YOUR INSTRUCTIONS: Your answer should be every line from the records that contains "then".

****************

Lemma no_reserved (b : GraphBuilder Node) :
  filter (fun kn => reserved_name kn.1 = true) (map_to_list (b_nodes b)) = [] <->
  (forall name, is_Some (b_nodes b !! name) -> reserved_name name = false).
Proof.
  split.
  - intros Hf name [n Hn]. destruct (reserved_name name) eqn:E; [|done].
    assert ((name, n) ∈ filter (fun kn => reserved_name kn.1 = true) (map_to_list (b_nodes b))) as Hin.
    { apply list_elem_of_filter. split; [done|]. by apply elem_of_map_to_list. }
    rewrite Hf in Hin. inv Hin.
  - intros H. destruct (filter _ _) as [|[name n] l] eqn:E; [done|].
    assert ((name, n) ∈ filter (fun kn => reserved_name kn.1 = true) (map_to_list (b_nodes b))) as Hin
      by (rewrite E; left).
    apply list_elem_of_filter in Hin as [Hr Hin]. apply elem_of_map_to_list in Hin.
    rewrite H in Hr; [done|eauto].
Qed.

Lemma compile_Ok (b : GraphBuilder Node) g :
  compile b = Ok g <->
  builder_valid b /\
  exists entry, b_entry_point b = Some entry /\ g = mkGraph (b_nodes b) (b_edges b) entry.
Proof.
  unfold compile, builder_valid.
  destruct (Nat.eqb_spec (size (b_nodes b)) 0) as [Hz|Hz].
  { apply map_size_empty_iff in Hz. split; [done|]. by intros [[? _] _]. }
  assert (Hne : b_nodes b <> ∅) by (intros H; apply Hz; by apply map_size_empty_iff).
  pose proof (no_reserved b) as Hres.
  destruct (filter _ _) as [|[name n] l].
  - destruct (b_entry_point b) as [entry|]; [rewrite compile_topology_Ok|]; split.
    + intros (H1 & H2 & ->). split; [|eauto]. split_and!; [done|by apply Hres|eauto|done].
    + intros [(_ & _ & (e & [= <-] & He) & Hv) (e' & [= <-] & ->)]. auto.
    + done.
    + by intros [_ (e & [=] & _)].
  - split; [done|]. intros [(_ & Hr & _) _]. apply Hres in Hr. done.
Qed.

(** ** Routing over a compiled graph *)
Lemma only_direct es from :
  from ∉ conditional_froms es ->
  filter (fun e => edge_from e = from) es
  = map (Direct from)
      (omap (fun p => if decide (p.1 = from) then Some p.2 else None) (direct_pairs es)).
Proof.
  unfold conditional_froms, direct_pairs. induction es as [|[f d|f r] es IH]; [done|..];
    rewrite filter_cons; csimpl; intros Hn.
  - case_decide as Hf; simpl in Hf; subst; rewrite ?IH by done; csimpl.
    + by rewrite ?decide_True by done.
    + by rewrite ?decide_False by done.
  - apply not_elem_of_cons in Hn as [Hne Hn]. rewrite decide_False by congruence. by apply IH.
Qed.

Lemma targets_NoDup (l : list (string * string)) from :
  NoDup l -> NoDup (omap (fun p => if decide (p.1 = from) then Some p.2 else None) l).
Proof.
  induction 1 as [|[f d] l Hni _ IH]; csimpl; [constructor|].
  case_decide as Hf; simpl in Hf; [|done]. subst. constructor; [|done].
  intros ([f' d'] & Hin & Heq)%list_elem_of_omap. simpl in *. case_decide; [|done].
  simplify_eq. done.
Qed.

Lemma single_conditional es from :
  from ∈ conditional_froms es -> NoDup (conditional_froms es) ->
  (forall f d, (f, d) ∈ direct_pairs es -> f ∉ conditional_froms es) ->
  exists router, filter (fun e => edge_from e = from) es = [Conditional from router].
Proof.
  intros Hin Hnd Hamb.
  assert (Hdir : from ∉ (direct_pairs es).*1).
  { intros ([f d] & -> & Hd)%list_elem_of_fmap. by eapply Hamb. }
  clear Hamb. unfold conditional_froms, direct_pairs in *.
  induction es as [|[f d|f r] es IH]; csimpl in *; [inv Hin|..]; rewrite filter_cons; simpl.
  - apply not_elem_of_cons in Hdir as [Hne Hdir]. rewrite decide_False by congruence. auto.
  - apply NoDup_cons in Hnd as [Hni Hnd]. apply elem_of_cons in Hin as [<-|Hin].
    + rewrite decide_True by done. exists r. f_equal.
      rewrite only_direct by done. clear -Hdir. unfold direct_pairs.
      induction (omap _ es) as [|[f d] l IH]; [done|]. csimpl in *.
      apply not_elem_of_cons in Hdir as [Hne Hdir]. rewrite decide_False by done. auto.
    + rewrite decide_False; [auto|]. intros ->. done.
Qed.

Lemma outgoing_kinds (b : GraphBuilder Node) g from :
  compile b = Ok g ->
  (exists targets, outgoing_edges g from = map (Direct from) targets /\ NoDup targets /\
     Forall (fun t => has_node g t = true) targets) \/
  (exists router, outgoing_edges g from = [Conditional from router]).
Proof.
  intros Hg. apply compile_Ok in Hg as ((_ & _ & _ & Hk & Hd & Hc & Hamb) & entry & _ & ->).
  unfold outgoing_edges, has_node. simpl.
  destruct (decide (from ∈ conditional_froms (b_edges b))) as [Hin|Hn].
  - right. eapply single_conditional; eauto.
  - left. exists (omap (fun p => if decide (p.1 = from) then Some p.2 else None)
                    (direct_pairs (b_edges b))).
    split; [by apply only_direct|]. split; [by apply targets_NoDup|].
    apply Forall_forall. intros t Ht. apply list_elem_of_omap in Ht as ([f t'] & Hp & Heq).
    simpl in Heq. case_decide; [|done]. injection Heq as ->. simpl in *. subst f.
    apply list_elem_of_omap in Hp as ([f2 d2|f2 r2] & He & [=]). subst.
    eapply Forall_forall in Hk; [|exact He]. destruct Hk as [_ [n Hn']]. by rewrite Hn'.
Qed.
End GraphFacts.

(** ** Theorems *)

Lemma check_edges_error {Node : Type} (ns : gmap string Node) t es e :
  check_edges ns t es = Err e -> exists m, e = EGraph m.
Proof.
  revert t. induction es as [|[f d|f r] es IH]; intros t; simpl; [done|..];
    (intros [H|(t' & _ & H)]%bind_Err; [|by eapply IH]); revert H; unfold check_edge;
    repeat case_match; naive_solver.
Qed.

Lemma compile_error {Node : Type} (b : GraphBuilder Node) e :
  compile b = Err e -> exists m, e = EGraph m.
Proof.
  unfold compile, compile_topology. repeat case_match; try naive_solver.
  intros [Hx|(t & _ & Hx)]%bind_Err; [by eapply check_edges_error|].
  revert Hx. case_match; naive_solver.
Qed.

****************

OUTPUT BELOW:
      (omap (fun p => if decide (p.1 = from) then Some p.2 else None) (direct_pairs es)).
  NoDup l -> NoDup (omap (fun p => if decide (p.1 = from) then Some p.2 else None) l).
  - left. exists (omap (fun p => if decide (p.1 = from) then Some p.2 else None)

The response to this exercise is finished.